Actually, kids started to buy firecrackers a couple weeks or so in advance. A lot of fireworks were sold in tents that suddenly appeared in gravel parking lots and at roadside stands. You could be driving down a road and come upon a tent with a sign in front that simply said “Fireworks.” If you stopped and went in, the place would be loaded with every kind of fireworks imaginable.
When I was about six years old, I was fascinated by firecrackers. Although I was too young to use them myself, I would walk to the Stevens house two doors west of us. The two Stevens boys, John and Jim, were older and loved firecrackers. I would go to their house and sit in the grass while I watched them do all kinds of firecracker stuff.
Sometimes they would take empty tin cans and turn them upside down over big firecrackers. Then they would light the fuses and see how high they could blow the can into the air. Or they would dig a hole in a sand pile beside their garage, and then insert a firecracker and blow sand everywhere.
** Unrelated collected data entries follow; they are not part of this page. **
Lemma mod_step w x : 0 < w → (x - 1) mod w = if decide (x mod w = 0) then w - 1 else x mod w - 1.
Proof.
  intros Hw. pose proof (Z.mod_pos_bound x w Hw). pose proof (Z.div_mod x w ltac:(lia)).
  case_decide.
  - symmetry. apply (Z.mod_unique _ _ (x / w - 1)); lia.
  - symmetry. apply (Z.mod_unique _ _ (x / w)); lia.
Qed.

(** From a head whose first [k] SNs are delivered, the loop frees exactly those. *)
Lemma free_delivered_ok m w k base fuel count :
  let get := nr_rlc_rx_manager_get_pdu_from_sn in
  rxm_wf m → m_size m = w → 0 <= base < 2 * w → Z.of_nat k <= w → (k < fuel)%nat →
  (∀ j, (j < k)%nat → delivered (get m ((base + Z.of_nat j) mod (2 * w))) = true) →
  (Z.of_nat k = w ∨ delivered (get m ((base + Z.of_nat k) mod (2 * w))) = false) →
  ∃ m', free_delivered fuel m (2 * w) base count
          = Ok (m', (base + Z.of_nat k) mod (2 * w), count + Z.of_nat k) ∧
    m_size m' = w ∧ m_start m' = m_start m ∧ m_sn_start m' = m_sn_start m ∧
    ∀ sn, 0 <= sn < 2 * w →
      get m' sn = if decide ((sn - base) mod w < Z.of_nat k) then [] else get m sn.
Proof.
  intros get. revert m base fuel count.
  induction k as [|k IH]; intros m base fuel count Wm Hsz Hb Hk Hfuel Hd Hu;
    (destruct fuel as [|fuel]; [lia|]); cbn [free_delivered]; fold get.
  - destruct Hu as [?|Hu]; [lia|]. rewrite Z.add_0_r, Z.mod_small in Hu by done.
    rewrite Hu, !Z.add_0_r, Z.mod_small by done. exists m. split_and!; try done.
    intros sn Hsn. pose proof (Z.mod_pos_bound (sn - base) w ltac:(lia)). by rewrite decide_False by lia.
  - pose proof (Hd 0%nat ltac:(lia)) as Hd0. rewrite Z.add_0_r, Z.mod_small in Hd0 by done.
    rewrite Hd0, cmod_nonneg by lia. set (m1 := nr_rlc_rx_manager_clear_pdu m base).
    set (b1 := (base + 1) mod (2 * w)).
    assert (0 <= b1 < 2 * w) as Hb1 by (apply Z.mod_pos_bound; lia).
    assert (∀ sn, 0 <= sn < 2 * w →
      get m1 sn = if decide ((sn - base) mod w = 0) then [] else get m sn) as Hm1.
    { intros sn Hsn. unfold get, m1. rewrite get_clear_cases, !get_pos_mod, Hsz by (done || lia).
      apply decide_ext, mod_shift_eq. lia. }
    assert (∀ j, 0 <= j → (b1 + j) mod (2 * w) = (base + (j + 1)) mod (2 * w)) as Hbj.
    { intros j Hj. unfold b1. rewrite Zplus_mod_idemp_l. f_equal. lia. }
    assert (∀ j, 0 <= j < w → delivered (get m1 ((b1 + j) mod (2 * w)))
      = if decide (j + 1 = w) then false else delivered (get m ((base + (j + 1)) mod (2 * w)))) as Hdel1.
    { intros j Hj. rewrite Hbj, Hm1 by (lia || apply Z.mod_pos_bound; lia).
      assert (((base + (j + 1)) mod (2 * w) - base) mod w = (j + 1) mod w) as ->.
      { rewrite Zminus_mod, mod_mul2_mod, <- Zminus_mod by lia. f_equal. lia. }
      destruct (decide (j + 1 = w)) as [E|E]; [rewrite E, Z.mod_same by lia; done|].
      rewrite Z.mod_small by lia. by rewrite decide_False by lia. }
    destruct (IH m1 b1 fuel (count + 1)) as (m' & Hr & Hs' & Hst' & Hss' & Hget').
    + destruct Wm; by split.
    + done.
    + done.
    + lia.
    + lia.
    + intros j Hj. rewrite Hdel1, decide_False by lia.
      specialize (Hd (S j) ltac:(lia)). by replace (Z.of_nat j + 1) with (Z.of_nat (S j)) by lia.
    + right. rewrite Hdel1 by lia. case_decide as E; [done|].
      destruct Hu as [?|Hu]; [lia|]. by replace (Z.of_nat k + 1) with (Z.of_nat (S k)) by lia.
    + exists m'. rewrite Hr. split_and!; try done.
      * rewrite Hbj by lia. replace (Z.of_nat k + 1) with (Z.of_nat (S k)) by lia.
        by replace (count + 1 + Z.of_nat k) with (count + Z.of_nat (S k)) by lia.
      * intros sn Hsn. rewrite Hget', Hm1 by done.
        assert ((sn - b1) mod w = (sn - base - 1) mod w) as ->.
        { unfold b1. rewrite Zminus_mod, mod_mul2_mod, <- Zminus_mod by lia. f_equal. lia. }
        pose proof (Z.mod_pos_bound (sn - base) w ltac:(lia)).
        rewrite mod_step by lia. repeat case_decide; try done; lia.
Qed.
The Stevens brothers had a little, shorthaired black dog named Pepper. He was really scared of firecrackers. Sometimes he would hide under the bushes when he got scared. Other times he might come up to me as I sat in the grass and try to get very close to me. I would put my arm around him, and then I could feel his trembling stop.
I’m sure there were a lot of kids who got burned or hurt in other ways by firecrackers. The next day’s newspapers often contained stories about that. My mother would read those stories and then she tried to impress upon me how dangerous they could be.
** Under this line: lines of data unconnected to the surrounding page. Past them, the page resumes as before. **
Lemma process_one_nack e1 d r rest :
  e1 ≠ 0 → dec_at buffer size 24 d →
  seg_sn c r = ack_sn → 0 <= g_so r → 0 < g_size r → g_so r + g_size r <= so_start →
  process_nacks (Z.to_nat size) c (mk_ctrl [] [] [] None [] (r :: rest)) ack_sn e1 d =
  Ok (mk_ctrl [] [] [] None [] [], check_poll_nack c
        (mk_nack ack_sn so_start (if so_end =? 65535 then -1 else so_end) 1)).
Proof.
  intros He1 Hd Hsn H0 H1 H2. destruct one_nack_bounds as [Hs Ha].
  replace (Z.to_nat size) with (S (pred (Z.to_nat size))) by lia. cbn [process_nacks].
  rewrite (proj2 (Z.eqb_neq _ _) He1).
  apply (read_nack_one (λ m, m = _) _ c _ _ _ _ _ _ _ Cc Nc Hd). intros d'.
  cbn [n_range]. change (Z.to_nat 1) with 1%nat.
  rewrite process_range_stuck by (done || lia). cbn [mbind outcome_bind]. by destruct (pred _).
Qed.
End OneNack.

(** Empty lists stored back: only the retransmit list and three variables change. *)
Lemma store_empty_lists c t n ack_sn :
  wait_list c = [] →
  let e := check_poll_nack (c <| t_poll_retransmit_start := t |>) n in
  let u := update_tx_next_ack (store_lists e (mk_ctrl [] [] [] None [] [])) ack_sn in
  u = c <| retransmit_list := [] |> <| tx_next_ack := tx_next_ack u |>
        <| t_poll_retransmit_start := t_poll_retransmit_start u |>.
Proof.
  intros Hw e u. assert (∃ s, e = c <| t_poll_retransmit_start := s |>) as (s & Es).
  { unfold e, check_poll_nack. destruct (_ && _); by eexists. }
  unfold store_lists in u. cbn [w_end w_done w_cur w_rest r_new r_cur app] in u. clearbody e. subst e.
  match goal with u := update_tx_next_ack ?e ?a |- _ =>
    assert (u = e <| tx_next_ack := tx_next_ack u |>) as Hu by done end.
  clearbody u. rewrite Hu at 1. rewrite Hu at 2. clear -Hw. destruct c. cbn in Hw. subst. reflexivity.
Qed.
The only kid I ever knew who got hurt was with a group of boys over on Locust Street. For some reason, they decided it was neat to see the firecrackers explode up in the air. So they would hold a firecracker in one hand and a match in the other. Then they would strike the match and light the fuse and throw the firecracker high into the air.
This created some wonderful mid-air explosions. It worked great until one kid struck his match and lit the fuse. At that point he must have gotten confused, for instead of throwing the firecracker into the air and holding the match, he threw the match in the air and held onto the firecracker. It exploded, and he let out a yell and headed for home. I talked with him about it later, and he told me it felt as if he had hit his thumb and finger with a hammer. Ouch!
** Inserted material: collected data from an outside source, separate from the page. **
(* ===== verification/PdcpRx.v ===== *)
(** * PDCP: reception

    COUNT reconstruction, the invariant of the reordering buffer, in-order
    delivery without duplicates, the reordering timer. *)

From S2P Require Import Prelude Bits PdcpEntity.

#[local] Arguments Z.add : simpl never.
#[local] Arguments Z.sub : simpl never.
#[local] Arguments Z.mul : simpl never.
#[local] Arguments Z.opp : simpl never.

Record pdcp_cfg (e : nr_pdcp_entity_t) : Prop := {
  pc_size : sn_size e = 12 ∨ sn_size e = 18;
  pc_max : sn_max e = 2 ^ sn_size e - 1;
  pc_win : 2 * window_size e = 2 ^ sn_size e;
}.

(** ** COUNT *)

Lemma land_max e x : pdcp_cfg e → Z.land x (sn_max e) = x mod 2 ^ sn_size e.
Proof.
  intros C. rewrite (pc_max _ C).
  replace (2 ^ sn_size e - 1) with (Z.ones (sn_size e)) by (rewrite Z.ones_equiv; lia).
  apply Z.land_ones. destruct (pc_size _ C); lia.
Qed.

(** The HFN chosen by the code is the one of the COUNT nearest to [rx_deliv]. *)
Lemma rcvd_count_ok e c :
  pdcp_cfg e → 0 <= rx_deliv e < 2 ^ 32 → 0 <= c < 2 ^ 32 →
  rx_deliv e - window_size e <= c < rx_deliv e + window_size e →
  rcvd_count e (Z.land c (sn_max e)) = c.
Proof.
  intros C Hd Hc Hw. unfold rcvd_count. rewrite !land_max by done.
  assert (0 <= sn_size e) as Hn by (destruct (pc_size _ C); lia).
  rewrite Z.shiftr_div_pow2 by done. pose proof (pc_win _ C) as HW.
  assert (2 ^ 12 <= 2 ^ sn_size e <= 2 ^ 18) as HM.
  { split; apply Z.pow_le_mono_r; destruct (pc_size _ C); lia. }
  set (M := 2 ^ sn_size e) in *. set (d := rx_deliv e) in *.
  pose proof (Z.div_mod d M ltac:(lia)) as Ed. pose proof (Z.mod_pos_bound d M ltac:(lia)) as Bd.
  pose proof (Z.div_mod c M ltac:(lia)) as Ec. pose proof (Z.mod_pos_bound c M ltac:(lia)) as Bc.
  set (hd := d / M) in *. set (sd := d mod M) in *. set (hc := c / M) in *. set (sc := c mod M) in *.
  assert (0 <= hc < 2 ^ 32 ∧ 0 <= hd) as [Hhc Hhd] by nia.
  assert ((if sc <? sd - window_size e then u32 (hd + 1)
           else if sd + window_size e <=? sc then u32 (hd - 1) else hd) = hc) as ->.
  { destruct (Z.ltb_spec sc (sd - window_size e)).
    - assert (hc = hd + 1) as <- by nia. by apply u32_small.
    - destruct (Z.leb_spec (sd + window_size e) sc).
      + assert (hc = hd - 1) as <- by nia. by apply u32_small.
      + nia. }
  rewrite u32_small by (rewrite Z.shiftl_mul_pow2 by done; fold M; nia).
  rewrite lor_shiftl_add; [fold M; lia|done|fold M; lia].
Qed.

(** ** The reordering buffer *)

(** The COUNTs stored are in strict order, between [rx_deliv], which is missing, and
    [rx_next]; a running t-Reordering waits for a COUNT in between. *)
Record pdcp_rx_wf (e : nr_pdcp_entity_t) : Prop := {
  pw_deliv : 0 <= rx_deliv e <= rx_next e;
  pw_next : rx_next e < 2 ^ 32;
  pw_sorted : count_sorted (rx_list e);
  pw_range : ∀ s, s ∈ rx_list e → rx_deliv e < ps_count s < rx_next e;
  pw_timer : t_reordering_start e ≠ 0 → rx_deliv e < rx_reord e <= rx_next e;
}.

(** The part of the state that reception is about. *)
Definition pdcp_view (e : nr_pdcp_entity_t) :=
  (rx_next e, rx_deliv e, rx_reord e, t_reordering_start e, rx_list e).

Lemma pdcp_rx_wf_ext e e' : pdcp_view e' = pdcp_view e → pdcp_rx_wf e → pdcp_rx_wf e'.
Proof.
  intros H W. unfold pdcp_view in H.
  assert (rx_next e' = rx_next e ∧ rx_deliv e' = rx_deliv e ∧ rx_reord e' = rx_reord e ∧
    t_reordering_start e' = t_reordering_start e ∧ rx_list e' = rx_list e)
    as (E1 & E2 & E3 & E4 & E5) by (split_and!; congruence).
  destruct W as [H1 H2 H3 H4 H5]. split; rewrite ?E1, ?E2, ?E3, ?E4, ?E5; done.
Qed.

(** What stays the same in every operation of the receiving side. *)
Definition pdcp_conf (e : nr_pdcp_entity_t) :=
  ((type e, rb_id e, has_sdap_rx e, has_sdap_tx e, sn_size e, sn_max e, window_size e, t_reordering e),
   (tx_next e, has_ciphering e, has_integrity e, security_keys_and_algos e, security_context e,
    integrity_context e, is_gnb e, entity_suspended e)).

(** A step of the receiving side: [new] are the SDUs stored by it, [d] those it
    delivers. *)
Record rx_progress (e e' : nr_pdcp_entity_t) (new d : list nr_pdcp_sdu_t) : Prop := {
  rp_wf : pdcp_rx_wf e';
  rp_conf : pdcp_conf e' = pdcp_conf e;
  rp_delivered : delivered_sdus e' = delivered_sdus e ++ d;
  rp_sorted : count_sorted d;
  rp_range : ∀ s, s ∈ d → rx_deliv e <= ps_count s < rx_deliv e';
  rp_mono : rx_deliv e <= rx_deliv e';
  rp_perm : d ++ rx_list e' ≡ₚ new ++ rx_list e;
}.

Lemma count_sorted_app l k :
  count_sorted (l ++ k) ↔ count_sorted l ∧ count_sorted k ∧
  ∀ a b, a ∈ l → b ∈ k → ps_count a < ps_count b.
Proof.
  unfold count_sorted. induction l as [|x l IH]; cbn [app].
  - split; [intros H; split_and!; [constructor|done|intros a b Ha; by apply not_elem_of_nil in Ha]|by intros (_ & ? & _)].
  - split.
    + intros [H1 H2]%StronglySorted_inv. apply IH in H1 as (H3 & H4 & H5).
      rewrite Forall_app in H2. destruct H2 as [H6 H7]. split_and!; [by constructor|done|].
      intros a b [->|Ha]%elem_of_cons Hb; [|by apply H5]. rewrite Forall_forall in H7. by apply H7.
    + intros (H1 & H2 & H3). apply StronglySorted_inv in H1 as [H4 H5]. constructor.
      * apply IH. split_and!; try done. intros a b Ha Hb. apply H3; [by constructor|done].
      * apply Forall_app. split; [done|]. apply Forall_forall. intros b Hb. apply H3; [constructor|done].
Qed.

(** Delivery from [count] on: a run of consecutive COUNTs, up to the first gap. *)
Lemma deliver_from_ok l count e :
  count_sorted l → rx_list e = l → 0 <= count →
  (∀ s, s ∈ l → count <= ps_count s < 2 ^ 32 - 1) →
  ∃ d rest e', deliver_from l count e = (count + zlen d, e') ∧ l = d ++ rest ∧
    rx_list e' = rest ∧ delivered_sdus e' = delivered_sdus e ++ d ∧
    (∀ s, s ∈ d → count <= ps_count s < count + zlen d) ∧
    (∀ s, s ∈ rest → count + zlen d < ps_count s) ∧
    (∀ B, count <= B → (∀ s, s ∈ l → ps_count s < B) → count + zlen d <= B) ∧
    e' = e <| delivered_sdus := delivered_sdus e' |> <| rx_list := rest |>
           <| rx_size := rx_size e' |> <| pstats := pstats e' |>.
Proof.
  revert count e. induction l as [|x l IH]; intros count e Hs Hl H0 Hr; cbn [deliver_from].
  { exists [], [], e. rewrite zlen_nil, Z.add_0_r, (app_nil_r (delivered_sdus e)). split_and!; try done; try (intros s Hs'; by apply not_elem_of_nil in Hs').
    destruct e. cbn in *. by subst. }
  apply StronglySorted_inv in Hs as [Hs Hx]. rewrite Forall_forall in Hx.
  destruct (Z.eqb_spec count (ps_count x)) as [E|E].
  - pose proof (Hr x (list_elem_of_here _ _)) as Hx0. rewrite u32_small by lia.
    match goal with |- context [deliver_from l (count + 1) ?y] =>
      destruct (IH (count + 1) y) as (d & rest & e' & Hd & Hl' & Hrest & Hdel & Hrd & Hrr & HB & He') end.
    { done. }
    { done. }
    { lia. }
    { intros s Hs'. pose proof (Hr s (list_elem_of_further _ _ _ Hs')). specialize (Hx s Hs'). lia. }
    exists (x :: d), rest, e'. rewrite zlen_cons. split_and!; try done.
    + rewrite Hd. f_equal. lia.
    + cbn. by f_equal.
    + rewrite Hdel. cbn. by rewrite <- app_assoc.
    + intros s [->|Hs']%elem_of_cons; [pose proof (zlen_nonneg d); lia|]. specialize (Hrd s Hs'). lia.
    + intros s Hs'. specialize (Hrr s Hs'). lia.
    + intros B HcB HlB. pose proof (HlB x (list_elem_of_here _ _)).
      specialize (HB B ltac:(lia) (λ s Hs', HlB s (list_elem_of_further _ _ _ Hs'))). lia.
  - exists [], (x :: l), e. rewrite zlen_nil, Z.add_0_r, (app_nil_r (delivered_sdus e)). split_and!; try done.
    + intros s Hs'. by apply not_elem_of_nil in Hs'.
    + intros s [->|Hs']%elem_of_cons; [pose proof (Hr x (list_elem_of_here _ _)); lia|].
      specialize (Hx s Hs'). pose proof (Hr x (list_elem_of_here _ _)). lia.
    + destruct e. cbn in *. by subst.
Qed.

(** The invariant but for the lower bound of [rx_reord], as it is when the timer has
    not been looked at yet. *)
Record pdcp_rx_pre (e : nr_pdcp_entity_t) : Prop := {
  pp_deliv : 0 <= rx_deliv e <= rx_next e;
  pp_next : rx_next e < 2 ^ 32;
  pp_sorted : count_sorted (rx_list e);
  pp_range : ∀ s, s ∈ rx_list e → rx_deliv e < ps_count s < rx_next e;
  pp_timer : t_reordering_start e ≠ 0 → rx_reord e <= rx_next e;
}.

(** Stored SDUs wait for a running timer. *)
Definition timer_armed (e : nr_pdcp_entity_t) : Prop := rx_list e ≠ [] → t_reordering_start e ≠ 0.

Lemma update_t_reordering_ok e :
  pdcp_rx_pre e →
  let e' := update_t_reordering e in
  pdcp_rx_wf e' ∧ (t_current e ≠ 0 → timer_armed e') ∧
  e' = e <| rx_reord := rx_reord e' |> <| t_reordering_start := t_reordering_start e' |>.
Proof.
  intros [H1 H2 H3 H4 H5]. unfold update_t_reordering, timer_armed.
  destruct (Z.eqb_spec (t_reordering_start e) 0) as [E|E]; cbn [negb andb].
  - rewrite E. cbn [Z.eqb andb]. destruct (Z.ltb_spec (rx_deliv e) (rx_next e)).
    + split_and!; [split; cbn; (done || lia)|done|by destruct e].
    + split_and!; [split; done|intros _ Hl|by destruct e].
      destruct (rx_list e) as [|x l]; [done|]. specialize (H4 x (list_elem_of_here _ _)). lia.
  - destruct (Z.leb_spec (rx_reord e) (rx_deliv e)); cbn.
    + destruct (Z.ltb_spec (rx_deliv e) (rx_next e)).
      * split_and!; [split; cbn; (done || lia)|done|by destruct e].
      * split_and!; [split; done|intros _ Hl; cbn in Hl|by destruct e].
        destruct (rx_list e) as [|x l]; [done|]. specialize (H4 x (list_elem_of_here _ _)). lia.
    + rewrite (proj2 (Z.eqb_neq _ _)) by done. cbn.
      split_and!; [split; try done; intros _; split; [done|by apply H5]|done|by destruct e].
Qed.

(** Storing an SDU. *)
Lemma store_ok e sdu n :
  pdcp_rx_wf e → rx_deliv e <= ps_count sdu < 2 ^ 32 - 1 →
  nr_pdcp_sdu_in_list (rx_list e) (ps_count sdu) = false →
  let l := nr_pdcp_sdu_list_add (rx_list e) sdu in
  let e1 := e <| rx_list := l |> <| rx_size := n |> in
  let e2 := if rx_next e1 <=? ps_count sdu then e1 <| rx_next := u32 (ps_count sdu + 1) |> else e1 in
  count_sorted l ∧ (∀ s, s ∈ l → rx_deliv e <= ps_count s < rx_next e2) ∧
  (∀ s, s ∈ l → ps_count s = rx_deliv e → s = sdu) ∧
  rx_next e <= rx_next e2 < 2 ^ 32 ∧ e2 = e1 <| rx_next := rx_next e2 |>.
Proof.
  intros [H1 H2 H3 H4 H5] Hc Hin l e1 e2.
  assert (∀ s, s ∈ l ↔ s = sdu ∨ s ∈ rx_list e) as Hl.
  { intros s. unfold l. by rewrite sdu_list_add_perm, elem_of_cons. }
  assert (rx_next e <= rx_next e2 < 2 ^ 32 ∧ ps_count sdu < rx_next e2) as [Hn Hs].
  { unfold e2, e1. cbn. destruct (Z.leb_spec (rx_next e) (ps_count sdu)); cbn; [|lia].
    rewrite u32_small by lia. lia. }
  split_and!; try lia.
  - by apply sdu_list_add_sorted.
  - intros s [->|Hs']%Hl; [lia|]. specialize (H4 s Hs'). lia.
  - intros s [->|Hs']%Hl E; [done|]. specialize (H4 s Hs'). lia.
  - unfold e2. destruct (rx_next e1 <=? ps_count sdu); [|destruct e]; done.
Qed.

(** The part of the state that storing and delivering leave alone. *)
Definition pdcp_frame (e : nr_pdcp_entity_t) :=
  (pdcp_conf e, rx_reord e, t_reordering_start e, t_current e).

Lemma pdcp_frame_inv e e' :
  pdcp_frame e' = pdcp_frame e →
  pdcp_conf e' = pdcp_conf e ∧ rx_reord e' = rx_reord e ∧
  t_reordering_start e' = t_reordering_start e ∧ t_current e' = t_current e.
Proof.
  intros F. split_and!; [exact (f_equal (λ p, p.1.1.1) F)|exact (f_equal (λ p, p.1.1.2) F)
    |exact (f_equal (λ p, p.1.2) F)|exact (f_equal (λ p, p.2) F)].
Qed.

(** The end of a step that stored [new] and delivered [d], up to COUNT [D]. *)
Lemma advance_ok e e1 new d D :
  pdcp_rx_wf e → pdcp_conf e1 = pdcp_conf e → t_current e1 = t_current e →
  (t_reordering_start e1 ≠ 0 → rx_reord e1 <= rx_next e1) →
  rx_next e <= rx_next e1 < 2 ^ 32 → rx_deliv e <= D <= rx_next e1 →
  count_sorted (d ++ rx_list e1) → d ++ rx_list e1 ≡ₚ new ++ rx_list e →
  (∀ s, s ∈ d → rx_deliv e <= ps_count s < D) →
  (∀ s, s ∈ rx_list e1 → D < ps_count s < rx_next e1) →
  delivered_sdus e1 = delivered_sdus e ++ d → rx_deliv e1 = D →
  let e' := update_t_reordering e1 in
  rx_progress e e' new d ∧ (t_current e ≠ 0 → timer_armed e') ∧ t_current e' = t_current e ∧
  rx_deliv e' = D.
Proof.
  intros [H1 H2 H3 H4 H5] Fc Ft Fr Hn HD Hs Hp Hd Hr Hdel <- e'. apply count_sorted_app in Hs as (Hs1 & Hs2 & _).
  destruct (update_t_reordering_ok e1) as (W' & A' & E').
  { split; (done || lia). }
  fold e' in W', A', E'. rewrite Ft in A'.
  assert (rx_list e' = rx_list e1 ∧ rx_deliv e' = rx_deliv e1 ∧ t_current e' = t_current e1 ∧
    delivered_sdus e' = delivered_sdus e1 ∧ pdcp_conf e' = pdcp_conf e1) as (Er & El & Et & Edl & Ec)
    by (rewrite E'; done).
  split_and!; [split|done|congruence|done]; rewrite ?El, ?Edl, ?Ec, ?Er; try done; lia.
Qed.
At some point, when I was maybe seven or eight years old, my parents let me use some very tiny firecrackers called “Lady Fingers.” They made a little “pop” instead of a big “bang.” But my parents would not allow me to use matches.
Instead, they had something called “punk.” It was kind of a stick, maybe 10 inches long. I could hold it at one end, and the other end was coated with something that my dad lit with a match. It didn’t flame up, but just smoldered. Then I could use that smoldering end to light the fuse on my Lady Fingers.
A few years later, during World War II, firecrackers disappeared because there was a much more important use for explosives. Then, sometime after the war, it became illegal to set off firecrackers. That was good, of course, and it prevented a lot of serious injuries to kids. In spite of that, I think my “firecracker memories” were an important part of being a kid in Marysville a long time ago. And even today, I sometimes get an urge to set off a Lady Finger.